Поскольку клинический метод очень помог в области, где без него царили беспорядок и путаница, грех было не воспользоваться им в детской психологии. На самом деле априорно ничто не препятствует нам расспрашивать детей о темах, в которых чистое наблюдение не приводит исследователя к результату. Все, что было сказано о детской мифомании и внушаемости, а также о систематических ошибках, которые они влекут за собой, не мешает психологу расспросить ребенка, но при этом обязательно определить точную долю внушения или выдумки в полученных ответах путем клинического обследования.

Нет смысла приводить здесь примеры, поскольку основная цель данной работы – составление сборника клинических наблюдений. Правда, нам все равно придется укладывать описываемые случаи в определенную схему, не резюмируя их (что было бы равносильно их искажению), но извлекая из записей беседы только места, представляющие непосредственный интерес. Так из многостраничных записей, сделанных в каждом случае, мы отберем лишь несколько строк. Но мы считаем излишним приводить здесь полный пример опроса, поскольку клиническому методу можно научиться только путем длительной практики. Мы даже думаем, что для преодоления неизбежных вначале колебаний, проб и ошибок, в детской психологии, как и в патологической психологии, необходим год ежедневной практической работы. Так сложно не сказать лишнего, задавая ребенку вопросы, особенно если ты учитель! Так сложно не подсказывать ответ! Так сложно избежать как систематизации на основе заранее определенных критериев, так и сумбура из-за отсутствия какой-либо руководящей гипотезы! По сути, хороший экспериментатор должен сочетать в себе два зачастую несовместимых качества: уметь наблюдать, то есть давать ребенку говорить, не перебивая и не подталкивая в нужную сторону, и в то же время искать и добиваться от него чего-то конкретного, ежесекундно стремиться проверить какую-то рабочую гипотезу, какую-то теорию, правильную или ложную. Нужно иметь за плечами опыт преподавания клинического метода, чтобы понять, насколько он на самом деле сложен. Начинающие ученики либо подсказывают ребенку все, что хотят от него получить, либо не подсказывают, но только потому, что сами не знают, чего искать, а следовательно, ничего и не находят.

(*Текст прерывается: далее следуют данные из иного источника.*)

(** * The crypto.news scraper: extraction engine of [crypto_news_scraper.py]

    A shallow embedding of the three functions that make up the heuristic
    content-extraction engine, [extract_article_images],
    [get_article_content] and [get_latest_crypto_news] (with the helper
    [download_image]), together with the parts of Python, [urllib.parse] and
    BeautifulSoup they rely on.

    Conventions.
    - A Python [str] is a [string]; a character is a code point below 256.
    - A raised exception is a value of [exn]; a computation that may raise
      returns [res A]; one that also prints returns [io A], which carries the
      lines written to standard output.
    - The network, the file system and the clock are parameters of the
      development (section [World]): a request is a function of its
      arguments. *)

From Stdlib Require Import ZArith Lia Bool Ascii String DecimalString.
From stdpp Require Import base option list gmap strings.

Set Warnings "-notation-for-abbreviation,-register-all".

Local Open Scope Z_scope.
Local Open Scope nat_scope.

(** ** Exceptions *)

Inductive exn : Type :=
  | RequestException (msg : string)   (* requests.exceptions.RequestException and subclasses *)
  | ValueError (msg : string)
  | OtherException (msg : string).

(** [str(e)] *)
Definition exn_str (e : exn) : string :=
  match e with
  | RequestException m | ValueError m | OtherException m => m
  end.

Inductive res (A : Type) : Type :=
  | Ok (a : A)
  | Raise (e : exn).
Arguments Ok {A} a.
Arguments Raise {A} e.

(** Sequencing of computations that may raise. *)
Definition res_bind {A B} (m : res A) (f : A → res B) : res B :=
  match m with
  | Ok a => f a
  | Raise e => Raise e
  end.

Declare Scope res_scope.
Delimit Scope res_scope with res.
Notation "x <- m ; k" := (res_bind m (λ x, k))
  (at level 20, m at level 100, k at level 200, only parsing) : res_scope.
Notation "' pat <- m ; k" := (res_bind m (λ x, match x with pat => k end))
  (at level 20, pat pattern, m at level 100, k at level 200, only parsing) : res_scope.
Local Open Scope res_scope.

(** A step that returns nothing and may raise. *)
Definition guard (e : option exn) : res unit :=
  match e with
  | Some x => Raise x
  | None => Ok tt
  end.

(** ** Python strings *)

Module Py.

Definition code (c : ascii) : nat := nat_of_ascii c.

(** [str.isspace] on one character. *)
Definition isspace (c : ascii) : bool :=
  let n := code c in
  (9 <=? n) && (n <=? 13) || (28 <=? n) && (n <=? 32) || (n =? 133) || (n =? 160).

(** The characters [int()] skips around a literal. *)
Definition is_int_space (c : ascii) : bool :=
  let n := code c in
  (9 <=? n) && (n <=? 13) || (n =? 32) || (n =? 133) || (n =? 160).

Definition lower_char (c : ascii) : ascii :=
  let n := code c in
  if (65 <=? n) && (n <=? 90)
     || (192 <=? n) && (n <=? 222) && negb (n =? 215)
  then ascii_of_nat (n + 32) else c.

(** [s.lower()] *)
Fixpoint lower (s : string) : string :=
  match s with
  | EmptyString => EmptyString
  | String c s' => String (lower_char c) (lower s')
  end.

(** [s.startswith(p)] *)
Fixpoint startswith (s p : string) {struct p} : bool :=
  match p with
  | EmptyString => true
  | String a p' =>
      match s with
      | EmptyString => false
      | String b s' => Ascii.eqb a b && startswith s' p'
      end
  end.

(** [s.endswith(p)] *)
Definition endswith (s p : string) : bool :=
  startswith (String.rev s) (String.rev p).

Короче говоря, дело это непростое, и собранные таким образом материалы следует подвергнуть строгому критическому анализу. Психолог должен, по сути, компенсировать ненадежность метода опроса, оттачивая точность интерпретации. И здесь опять новичку грозят две противоположные опасности: опасность приписать всему, что сказал ребенок, либо максимальное, либо минимальное значение. Главные враги клинического метода – те, кто принимает за чистую монету всё, что отвечают дети, и те, кто отказывается верить любому результату опроса. Естественно, наиболее опасны первые, но и те и другие исходят из одного и того же ошибочного суждения – считать, что все, сказанное ребенком за четверть часа, полчаса или три четверти часа нашей с ним беседы, лежит в одной и той же плоскости сознания: либо плоскости обдуманного убеждения, либо плоскости вымысла и т. д.

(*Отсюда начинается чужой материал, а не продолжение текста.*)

(** The error of the two roundings of [pixelCoord]. *)
Lemma pixelCoord_error (p o r : Q) :
  pow2 (-900) <= Qabs r ->
  Qabs (pixelCoord p o r - (p - o) / r)
  <= 3 * eps * Qabs ((p - o) / r) + pow2 (-170).
Proof.
  intros Hr. unfold pixelCoord, div, sub.
  set (d := p - o). set (D := rnd d).
  pose proof (rnd_error d) as E1. fold D in E1.
  pose proof (rnd_error (D / r)) as E2.
  pose proof eps_pos as He. pose proof eta_pos as Ht.
  destruct tiny_bound as [T1 T2].
  pose proof (pow2_pos (-900)) as Hm.
  assert (Hir : / Qabs r <= pow2 900).
  { apply Qle_shift_inv_r; [lra|].
    assert (X : pow2 900 * pow2 (-900) == 1) by (rewrite <- pow2_plus; reflexivity).
    pose proof (pow2_pos 900). nra. }
  assert (Hi0 : 0 < / Qabs r) by (apply Qinv_lt_0_compat; lra).
  assert (Rn : ~ r == 0).
  { intros C. rewrite C in Hr. change (Qabs 0) with 0 in Hr. lra. }
  assert (S1 : D / r - d / r == (D - d) / r) by (field; exact Rn).
  assert (A1 : Qabs (D / r - d / r) == Qabs (D - d) * / Qabs r).
  { rewrite S1. apply Qabs_div. }
  assert (A2 : Qabs (d / r) == Qabs d * / Qabs r) by apply Qabs_div.
  assert (A3 : Qabs (D / r) <= Qabs (d / r) + Qabs (D / r - d / r)).
  { assert (X : D / r == d / r + (D / r - d / r)) by ring.
    rewrite X at 1. apply Qabs_triangle. }
  assert (A4 : Qabs (rnd (D / r) - d / r)
               <= Qabs (rnd (D / r) - D / r) + Qabs (D / r - d / r)).
  { assert (X : rnd (D / r) - d / r
                 == (rnd (D / r) - D / r) + (D / r - d / r)) by ring.
    rewrite X. apply Qabs_triangle. }
  pose proof (Qabs_nonneg d) as N1.
  set (ir := / Qabs r) in *. set (a := Qabs d) in *.
  set (b := Qabs (D - d)) in *. set (c := Qabs (D / r - d / r)) in *.
  set (q := Qabs (d / r)) in *. set (q' := Qabs (D / r)) in *.
  set (f := Qabs (rnd (D / r) - D / r)) in *.
  set (g := Qabs (rnd (D / r) - d / r)) in *.
  set (t := pow2 (-170)) in *. set (m := pow2 900) in *.
  assert (B1 : c <= eps * q + eta * ir).
  { rewrite A1, A2. nra. }
  assert (B2 : eta * ir <= eta * m) by nra.
  assert (B3 : 0 <= q) by (rewrite A2; nra).
  assert (B4 : eps * (eps * q) <= eps * q).
  { assert (Z : 0 <= eps * q) by nra. set (z := eps * q) in *. nra. }
  assert (B5 : eps * (eta * m) == eta * m * eps) by ring.
  assert (B6 : eps * c <= eps * (eps * q) + eps * (eta * m)).
  { assert (Z : c <= eps * q + eta * m) by lra.
    set (z := eps * q) in *. set (y := eta * m) in *. nra. }
  assert (B7 : eps * q' <= eps * q + eps * c) by nra.
  nra.
Qed.

Lemma thousandth_bound :
  3 * eps * pow2 41 + pow2 (-170) <= 1 # 1000 /\ 3 * eps <= 1.
Proof. split; apply Qle_bool_iff; vm_compute; reflexivity. Qed.

Lemma nonzero_of_bound (r : Q) : pow2 (-900) <= Qabs r -> ~ r == 0.
Proof.
  intros Hr C. rewrite C in Hr. change (Qabs 0) with 0 in Hr.
  pose proof (pow2_pos (-900)). lra.
Qed.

Сущность клинического метода, напротив, состоит в том, чтобы отделить зерна от плевел и поместить каждый ответ в соответствующий психический контекст. Но ведь существуют контексты размышления, спонтанной убежденности, игры или попугайничания, контексты усилия и заинтересованности или усталости, и, прежде всего, есть испытуемые, которые сразу же внушают доверие, которые у нас на глазах думают и ищут решение, а есть и другие, которые явно насмехаются над вами или вас не слушают.

Мы не можем дать правила такой диагностики индивидуальных реакций. Это вопрос практики. Но чтобы прояснить, каким образом мы выбирали наблюдения из тех, которыми располагаем (для этой книги мы лично провели более 600 наблюдений, и в других местах наши сотрудники тоже обследовали большое количество детей), необходимо попытаться разбить возможное типы ответов на несколько больших категорий. Поскольку ценность этих типов ответов весьма неравнозначна, важно держать в уме четкую схему этой классификации, чтобы нюансировать их толкование.